## Action item
Of all the entries below, retype only the lines from the one with "no random sample, while" through the one with "re_particles (fst g) = []", exactly as they appear.

-- Data listing follows --

(** X13. A bare property name or a bare descriptor, outside any list, is
    wrapped by [_to_property_names] into a one-name list; yet as a
    [projection] or a [group_by] it raises [TypeError]: the validators
    take lists and tuples only. *)
Theorem bare_property_rejected (km : gmap string ModelClass) (v : Value)
    (kind_ : option string) (name : string) :
  isinstance v [c_list; c_tuple] = false →
  property_name v = Some name →
  Query__to_property_names v = Ok [name]
  ∧ Query__validate_projection km v kind_ = Raise TypeError
  ∧ Query__validate_group_by km v kind_ = Raise TypeError.
Proof.
  intros _ Hname. change Query__validate_group_by with Query__validate_projection.
  rewrite validate_projection_spec.
  destruct v as [|[]| | | | | | | |]; try discriminate Hname;
    injection Hname as <-; (split; [done|]).
  - cbn [is_None]. by destruct (truthy _).
  - done.
Qed.

Lemma bare_property_rejected_witness :
  Query__to_property_names (VStr "name") = Ok ["name"]
  ∧ Query__validate_projection pet_registry (VStr "name") (Some "Pet")
    = Raise TypeError.
Proof.
  destruct (bare_property_rejected pet_registry (VStr "name") (Some "Pet") "name")
    as (H1 & H2 & _); [reflexivity|reflexivity|].
  exact (conj H1 H2).
Defined.

Lemma validate_projection_idem (km : gmap string ModelClass) (v r : Value)
    (kind_ : option string) :
  Query__validate_projection km v kind_ = Ok r →
  Query__validate_projection km r kind_ = Ok r.
Proof.
  rewrite validate_projection_spec. destruct (is_None v) eqn:Hn.
  { by intros [= <-]. }
  destruct (truthy v) eqn:Ht; cbn [negb]; [|done].
  destruct (isinstance v [c_tuple; c_list]) eqn:Hi; cbn [negb]; [|done].
  destruct (isinstance_list_tuple v Hi) as [_ [items Hv]].
  assert (items_of v = items ∧ truthy (VTuple items) = true) as [Hitems Ht'].
  { by destruct Hv as [-> | ->]. }
  rewrite Hitems. intros H.
  assert (r = VTuple items) as ->.
  { destruct (mapM property_name items); [|done].
    destruct (kind_ ≫= (km !!.)); [destruct (forallb _ _)|]; congruence. }
  rewrite validate_projection_spec. cbn [is_None]. rewrite Ht'.
  change (isinstance (VTuple items) [c_tuple; c_list]) with true.
  exact H.
Qed.

(** X14. The stored projection is a normal form: a list and the tuple of
    the same elements validate to the same result, and what the validator
    returns validates again to itself (for [group_by] too). *)
Theorem projection_normal_form (km : gmap string ModelClass) (v r : Value)
    (kind_ : option string) :
  (∀ items, Query__validate_projection km (VList items) kind_
            = Query__validate_projection km (VTuple items) kind_)
  ∧ (Query__validate_projection km v kind_ = Ok r →
       Query__validate_projection km r kind_ = Ok r)
  ∧ (Query__validate_group_by km v kind_ = Ok r →
       Query__validate_group_by km r kind_ = Ok r).
Proof.
  split; [|split].
  - intros items. by rewrite !validate_projection_spec.
  - apply validate_projection_idem.
  - change Query__validate_group_by with Query__validate_projection.
    apply validate_projection_idem.
Qed.

Lemma projection_normal_form_witness :
  Query__validate_projection pet_registry (VTuple [VStr "name"]) (Some "Pet")
  = Ok (VTuple [VStr "name"]).
Proof.
  destruct (projection_normal_form pet_registry (VList [VStr "name"])
              (VTuple [VStr "name"]) (Some "Pet")) as (_ & H & _).
  apply H. vm_compute. reflexivity.
Defined.

(** X15. For a kind the registry does not know, and for [kind=None], no
    name is checked: every non-empty list or tuple of property names and
    descriptors is accepted. *)
Theorem projection_unknown_kind (km : gmap string ModelClass) (kind_ : option string)
    (v : Value) (names : list string) :
  kind_ ≫= (km !!.) = None →
  isinstance v [c_tuple; c_list] = true →
  items_of v ≠ [] →
  mapM property_name (items_of v) = Some names →
  Query__validate_projection km v kind_ = Ok (VTuple (items_of v))
  ∧ Query__validate_group_by km v kind_ = Ok (VTuple (items_of v)).
Proof.
  intros Hk Hi Hne Hm.
  change Query__validate_group_by with Query__validate_projection.
  rewrite validate_projection_spec, Hi, Hm, Hk.
  destruct (isinstance_list_tuple v Hi) as [_ [items Hv]].
  assert (is_None v = false ∧ truthy v = true) as [-> ->]; [|done].
  destruct Hv as [-> | ->]; simpl in *; by case_bool_decide.
Qed.

Lemma projection_unknown_kind_witness :
  Query__validate_projection pet_registry (VList [VStr "wings"]) (Some "Bird")
  = Ok (VTuple [VStr "wings"]).
Proof.
  destruct (projection_unknown_kind pet_registry (Some "Bird")
              (VList [VStr "wings"]) ["wings"]) as (H & _);
    [reflexivity|reflexivity|discriminate|reflexivity|exact H].
Defined.

(** ** Query: filters and the life of a query *)

(** X16. An instance of [Node] or of any of its six subclasses is
    accepted as filters, and every value that is neither [None] nor such
    an instance raises [TypeError]. *)
Theorem filters_node_classes (v : Value) :
  (∀ cls oid, v = VNode cls oid → Query__validate_filters v = Ok v)
  ∧ (v ≠ VNone → (∀ cls oid, v ≠ VNode cls oid) →
       Query__validate_filters v = Raise TypeError).
Proof.
  rewrite validate_filters_spec. split.
  - intros cls oid ->. by destruct cls.
  - intros Hn%is_None_false Hnode. rewrite Hn.
    destruct (isinstance v [c_node Node]) eqn:Hi; [|done].
    apply isinstance_Node in Hi as (cls & oid & ->). by destruct (Hnode cls oid).
Qed.

Lemma filters_node_classes_witness :
  Query__validate_filters (VNode PostFilterNode 4) = Ok (VNode PostFilterNode 4)
  ∧ Query__validate_filters (VParameter (mkParameter (PInt 1))) = Raise TypeError.
Proof.
  split.
  - destruct (filters_node_classes (VNode PostFilterNode 4)) as (H & _).
    apply (H PostFilterNode 4%nat). reflexivity.
  - destruct (filters_node_classes (VParameter (mkParameter (PInt 1)))) as (_ & H).
    apply H; discriminate.
Defined.

Lemma validate_namespace_idem (namespace : option string) (ancestor : Value) :
  Query__validate_namespace (Query__validate_namespace namespace ancestor) ancestor
  = Query__validate_namespace namespace ancestor.
Proof.
  unfold Query__validate_namespace.
  destruct namespace; [done|]. destruct ancestor; try done.
  by destruct (Key_namespace k).
Qed.

Lemma validate_ancestor_defaulted (v r : Value) (app namespace : option string) :
  Query__validate_ancestor v app namespace = Ok r →
  Query__validate_ancestor v app (Query__validate_namespace namespace v) = Ok v.
Proof.
  intros H. pose proof (validate_ancestor_Ok _ _ _ _ H) as ->.
  destruct namespace as [n|]; [by destruct v|].
  destruct v as [| | | |k| | | | |]; try done.
  rewrite validate_ancestor_Key in H. rewrite validate_ancestor_Key.
  destruct (negb (truthy_id (Key_id k))); [done|].
  destruct (match app with Some a => _ | None => false end); [done|].
  simpl. destruct (Key_namespace k); [|done]. by rewrite bool_decide_eq_true_2.
Qed.

(** X17. Construction is idempotent: a constructed query, given back as
    arguments field by field (the defaulted namespace included), is
    accepted again, and the query constructed is the same one. *)
Theorem Query_init_idempotent (km : gmap string ModelClass) (a : QueryArgs)
    (q : QueryObj) :
  Query___init__ km a = Ok q → Query___init__ km (as_args q) = Ok q.
Proof.
  intros (Ha & Hf & Ho & Hd & Hp & Hg & Hk & Happ & Hn)%Query___init___Ok.
  apply Query___init___Ok. simpl.
  pose proof (validate_ancestor_Ok _ _ _ _ Ha) as Hanc.
  rewrite Hanc, Happ, Hn, Hk.
  split; [by apply (validate_ancestor_defaulted _ _ _ _ Ha)|].
  split.
  { rewrite validate_filters_spec in Hf.
    destruct (is_None (filters a) || isinstance (filters a) [c_node Node])
      eqn:Hc; [|done].
    injection Hf as <-. by rewrite validate_filters_spec, Hc. }
  split.
  { unfold Query__validate_orders in Ho.
    destruct (orders a); try done. by injection Ho as <-. }
  split.
  { unfold Query__validate_default_options in Hd.
    destruct (default_options a); try done. by injection Hd as <-. }
  change Query__validate_group_by with Query__validate_projection in *.
  split; [by eapply validate_projection_idem|].
  split; [by eapply validate_projection_idem|].
  by rewrite validate_namespace_idem.
Qed.

Lemma Query_init_idempotent_witness :
  Query___init__ pet_registry (as_args pet_query) = Ok pet_query.
Proof.
  apply (Query_init_idempotent pet_registry pet_args pet_query).
  vm_compute. reflexivity.
Defined.
(** A non-positive particle count gives an empty particle list and draws
    no random sample, while the result still reports the count and the
    layer count it was given; so the reported count is the length of the
    list exactly when the count is not negative. *)
Theorem nonpositive_count_renders_nothing (Math_cos Math_sin : num -> num)
    (config : EffectConfig) (h : Host) :
  let g := generateTornadoEffect Math_cos Math_sin config h in
  (particleCount (parameters config) <= 0 ->
   re_particles (fst g) = [] /\ random_calls (snd g) = random_calls h) /\
  re_particleCount (fst g) = particleCount (parameters config) /\
  re_spiralLayers (fst g) = spiralLayers (parameters config) /\
  (Z.of_nat (length (re_particles (fst g))) = re_particleCount (fst g) <->
   0 <= particleCount (parameters config)).
Proof.
  intros g. subst g.
  assert (Hcount : re_particleCount
                     (fst (generateTornadoEffect Math_cos Math_sin config h)) =
                   particleCount (parameters config)).
  { unfold generateTornadoEffect, bind. cbn [Date_now].
    rewrite tornado_loop_spec. reflexivity. }
  assert (Hlayers : re_spiralLayers
                      (fst (generateTornadoEffect Math_cos Math_sin config h)) =
                    spiralLayers (parameters config)).
  { unfold generateTornadoEffect, bind. cbn [Date_now].
    rewrite tornado_loop_spec. reflexivity. }
  split; [|split; [exact Hcount|split; [exact Hlayers|]]].
  - intros HN. rewrite generate_particles, generate_host.
    replace (Z.to_nat (particleCount (parameters config))) with 0%nat by lia.
    split; reflexivity.
  - rewrite Hcount, generate_length. lia.
Qed.

Section ParticleFields.

Variables Math_cos Math_sin : num -> num.
Variable config : EffectConfig.

Lemma particle_at_y (h : Host) (i : nat) :
  y (particle_at Math_cos Math_sin config h i) =
  JS.add (pos_y (position config))
    (JS.sub (JS.mul (sample h (5 * i)) (of_Z 150)) (of_Z 75)).
Proof. reflexivity. Qed.

Lemma particle_at_vy (h : Host) (i : nat) :
  vy (particle_at Math_cos Math_sin config h i) =
  JS.mul (JS.sub (JS.mul (sample h (5 * i)) (of_Z 150)) (of_Z 75)) (of_Z 30).
Proof. reflexivity. Qed.

Lemma particle_at_rotation (h : Host) (i : nat) :
  rotation (particle_at Math_cos Math_sin config h i) =
  JS.mul (JS.mul (sample h (5 * i + 3)) Math_PI) (of_Z 2).
Proof.
  unfold particle_at, sample. cbn. do 3 f_equal. lia.
Qed.

Lemma particle_at_rotationSpeed (h : Host) (i : nat) :
  rotationSpeed (particle_at Math_cos Math_sin config h i) =
  JS.mul (JS.sub (sample h (5 * i + 4)) (lit 0.5)) (of_Z 10).
Proof.
  unfold particle_at, sample. cbn. do 3 f_equal. lia.
Qed.

End ParticleFields.

Lemma sample_skip_clock (k j : nat) (h : Host) :
  sample (skip_clock k h) j = sample h j.
Proof. reflexivity. Qed.

Lemma unit_sample_of_tape (h : Host) (j : nat) :
  (forall k : nat, unit_sample (random_tape h k)) -> unit_sample (sample h j).
Proof. intros H. apply H. Qed.

(** With samples in [0, 1) and a finite [position.y], a particle's
    height is [position.y] plus an offset between -75 and 75, rounded: it
    lies between the binary64 values of [position.y - 75] and of
    [position.y + 75], both included.  Its vertical velocity is thirty times
    the same offset, rounded, hence between -2250 and 2250. *)
Theorem height_within_jitter (Math_cos Math_sin : num -> num)
    (config : EffectConfig) (h : Host) (i : nat) (p : Particle) (py : Q) :
  (forall k : nat, unit_sample (random_tape h k)) ->
  pos_y (position config) = Fin py ->
  (- Number_MAX_VALUE <= py)%Q ->
  (py <= Number_MAX_VALUE)%Q ->
  re_particles (fst (Tornado64.generateTornadoEffect Math_cos Math_sin config h)) !! i
    = Some p ->
  exists hv v w lo hi : Q,
    (-75 <= hv)%Q /\ (hv <= 75)%Q /\
    y p = Fin v /\ B64.add (Fin py) (Fin hv) = Fin v /\
    vy p = Fin w /\ B64.mul (Fin hv) (of_Z 30) = Fin w /\
    B64.sub (Fin py) (of_Z 75) = Fin lo /\
    B64.add (Fin py) (of_Z 75) = Fin hi /\
    (lo <= v)%Q /\ (v <= hi)%Q /\
    (-2250 <= w)%Q /\ (w <= 2250)%Q.
Proof.
  intros Hunit Hpy Hmin Hmax Hp. apply generate64_lookup in Hp as [_ ->].
  rewrite particle64_y, particle64_vy, sample_skip_clock, Hpy.
  destruct (unit_sample_of_tape h (5 * i) Hunit) as (q & -> & Hq0 & Hq1).
  unfold of_Z. rewrite mul_fin.
  destruct (round64_between (q * inject_Z 150) 0 150) as (t & Ht & T0 & T1);
    [lia|lia|change (inject_Z 0) with 0%Q; change (inject_Z 150) with 150%Q; lra
    |change (inject_Z 150) with 150%Q; lra|].
  change (inject_Z 0) with 0%Q in T0. change (inject_Z 150) with 150%Q in T1.
  rewrite Ht, sub_fin.
  destruct (round64_between (t - inject_Z 75) (-75) 75) as (hv & Hhv & V0 & V1);
    [lia|lia|change (inject_Z (-75)) with (-75)%Q; change (inject_Z 75) with 75%Q; lra
    |change (inject_Z 75) with 75%Q; lra|].
  change (inject_Z (-75)) with (-75)%Q in V0. change (inject_Z 75) with 75%Q in V1.
  rewrite Hhv, add_fin, mul_fin, sub_fin.
  destruct (round64_finite (py + hv)) as (v & Hv); [lra|lra|].
  destruct (round64_finite (py - inject_Z 75)) as (lo & Hlo);
    [change (inject_Z 75) with 75%Q; lra|change (inject_Z 75) with 75%Q; lra|].
  destruct (round64_finite (py + inject_Z 75)) as (hi & Hhi);
    [change (inject_Z 75) with 75%Q; lra|change (inject_Z 75) with 75%Q; lra|].
  destruct (round64_between (hv * inject_Z 30) (-2250) 2250) as (w & Hw & W0 & W1);
    [lia|lia
    |change (inject_Z (-2250)) with (-2250)%Q; change (inject_Z 30) with 30%Q; lra
    |change (inject_Z 2250) with 2250%Q; change (inject_Z 30) with 30%Q; lra|].
  change (inject_Z (-2250)) with (-2250)%Q in W0.
  change (inject_Z 2250) with 2250%Q in W1.
  exists hv, v, w, lo, hi.
  repeat split; try assumption;
    try (unfold of_Z; rewrite ?add_fin, ?mul_fin, ?sub_fin; assumption).
  - apply (round64_mono (py - inject_Z 75) (py + hv)); try assumption.
    change (inject_Z 75) with 75%Q. lra.
  - apply (round64_mono (py + hv) (py + inject_Z 75)); try assumption.
    change (inject_Z 75) with 75%Q. lra.
Qed.

(** With samples in [0, 1), a particle's rotation lies in [0, 2 * Math.PI)
    and its rotation speed in [-5, 5). *)
Theorem rotation_ranges (Math_cos Math_sin : num -> num)
    (config : EffectConfig) (h : Host) (i : nat) (p : Particle) :
  (forall k : nat, unit_sample (random_tape h k)) ->
  re_particles (fst (generateTornadoEffect Math_cos Math_sin config h)) !! i
    = Some p ->
  exists r s : Q,
    rotation p = Fin r /\ rotationSpeed p = Fin s /\
    (0 <= r)%Q /\ (r < 2 * (884279719003555 # 281474976710656))%Q /\
    JS.lt (rotation p) (JS.mul Math_PI (of_Z 2)) = true /\
    (-5 <= s)%Q /\ (s < 5)%Q.
Proof.
  intros Hunit Hp. apply generate_lookup in Hp as [_ ->].
  rewrite particle_at_rotation, particle_at_rotationSpeed, !sample_skip_clock.
  destruct (unit_sample_of_tape h (5 * i + 3) Hunit) as (q4 & -> & H40 & H41).
  destruct (unit_sample_of_tape h (5 * i + 4) Hunit) as (q5 & -> & H50 & H51).
  unfold Math_PI, lit. cbn [JS.mul JS.sub of_Z]. do 2 eexists.
  split; [reflexivity|]. split; [reflexivity|].
  rewrite lt_Fin. rewrite !Qred_correct.
  change (inject_Z 2) with 2%Q. change (inject_Z 10) with 10%Q.
  assert (Hpi : (0 < 884279719003555 # 281474976710656)%Q) by reflexivity.
  assert (Hlo : (0 <= q4 * (884279719003555 # 281474976710656))%Q)
    by (apply Qmult_le_0_compat; [assumption|apply Qlt_le_weak, Hpi]).
  assert (Hhi : (q4 * (884279719003555 # 281474976710656)
                 < 1 * (884279719003555 # 281474976710656))%Q)
    by (apply Qmult_lt_compat_r; assumption).
  repeat split; lra.
Qed.

(** With a positive layer count, every particle's radius lies in (4, 8],
    a particle of layer 0 has radius exactly 8, and the spiral radius that
    places the particle lies between 40 and [40 + 60 * (L - 1)]. *)
Theorem radius_bounds (Math_cos Math_sin : num -> num)
    (config : EffectConfig) (h : Host) (L : Z) (i : nat) (p : Particle) :
  spiralLayers (parameters config) = L ->
  0 < L ->
  re_particles (fst (generateTornadoEffect Math_cos Math_sin config h)) !! i
    = Some p ->
  (exists q : Q, radius p = Fin q /\ (4 < q)%Q /\ (q <= 8)%Q) /\
  (layer p = of_Z 0 -> radius p = of_Z 8) /\
  (exists r : Z,
      spiralRadius_of (layer p) = of_Z r /\ 40 <= r <= 40 + 60 * (L - 1)).
Proof.
  intros HL HLpos Hp. apply generate_lookup in Hp as [_ ->].
  rewrite particle_at_layer, particle_at_radius.
  rewrite layerIndex_pos by lia. rewrite HL.
  pose proof (Z.mod_pos_bound (Z.of_nat i) L HLpos) as Hl.
  set (l := Z.of_nat i mod L) in *.
  split; [|split].
  - assert (HL0 : L <> 0) by lia.
    destruct (radius_of_layer l L (parameters config) HL HL0) as (q & Hq & Heq).
    exists q. split; [exact Hq|].
    destruct (fraction_of_layer l L Hl) as [H0 H1].
    rewrite Heq. split; lra.
  - intros H0. apply of_Z_inj in H0. rewrite H0.
    unfold radiusScale_of, of_Z. rewrite HL. cbn [JS.div].
    rewrite Qeq_bool_inject_Z_0 by lia. cbn [JS.mul JS.sub].
    apply (f_equal Fin). apply Qred_eq_inject_Z. rewrite !Qred_correct.
    change (inject_Z 8) with 8%Q. change (inject_Z 4) with 4%Q.
    change (inject_Z 0) with 0%Q. unfold Qdiv. ring.
  - exists (40 + 60 * l). split; [apply spiralRadius_of_Z|lia].
Qed.



(** *** How many particles each layer gets *)

Lemma layer_count_step (m l L : Z) :
  0 < L ->
  0 <= l < L ->
  0 <= m ->
  (m + 1 + L - 1 - l) / L =
  (m + L - 1 - l) / L + (if decide (m mod L = l) then 1 else 0).
Proof.
  intros HL Hl Hm.
  pose proof (Z.div_mod m L ltac:(lia)) as Hdm.
  pose proof (Z.mod_pos_bound m L HL) as Hr.
  set (q := m / L) in *. set (r := m mod L) in *.
  destruct (decide (r = l)) as [Heq|Hne].
  - rewrite <- (Z.div_unique (m + 1 + L - 1 - l) L (q + 1) 0) by lia.
    rewrite <- (Z.div_unique (m + L - 1 - l) L q (L - 1)) by lia.
    reflexivity.
  - destruct (Z_lt_le_dec r l) as [Hlt|Hge].
    + rewrite <- (Z.div_unique (m + 1 + L - 1 - l) L q (r + L - l)) by lia.
      rewrite <- (Z.div_unique (m + L - 1 - l) L q (r + L - 1 - l)) by lia.
      lia.
    + rewrite <- (Z.div_unique (m + 1 + L - 1 - l) L (q + 1) (r - l)) by lia.
      rewrite <- (Z.div_unique (m + L - 1 - l) L (q + 1) (r - 1 - l)) by lia.
      lia.
Qed.

Lemma count_residue (l L : Z) (n : nat) :
  0 < L ->
  0 <= l < L ->
  Z.of_nat (length (filter (fun i : nat => Z.of_nat i mod L = l) (seq 0 n))) =
  (Z.of_nat n + L - 1 - l) / L.
Proof.
  intros HL Hl. induction n as [|n IH].
  - cbn. symmetry. apply Z.div_small. lia.
  - rewrite seq_S, filter_app, length_app, Nat2Z.inj_add, IH. cbn [Nat.add].
    replace (Z.of_nat (S n) + L - 1 - l) with (Z.of_nat n + 1 + L - 1 - l) by lia.
    rewrite layer_count_step by lia. f_equal.
    rewrite filter_cons, filter_nil.
    destruct (decide (Z.of_nat n mod L = l)); reflexivity.
Qed.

-- Data listing concluded --

## Answer box
    no random sample, while the result still reports the count and the
    layer count it was given; so the reported count is the length of the
    list exactly when the count is not negative. *)
Theorem nonpositive_count_renders_nothing (Math_cos Math_sin : num -> num)
    (config : EffectConfig) (h : Host) :
  let g := generateTornadoEffect Math_cos Math_sin config h in
  (particleCount (parameters config) <= 0 ->
   re_particles (fst g) = [] /\ random_calls (snd g) = random_calls h) /\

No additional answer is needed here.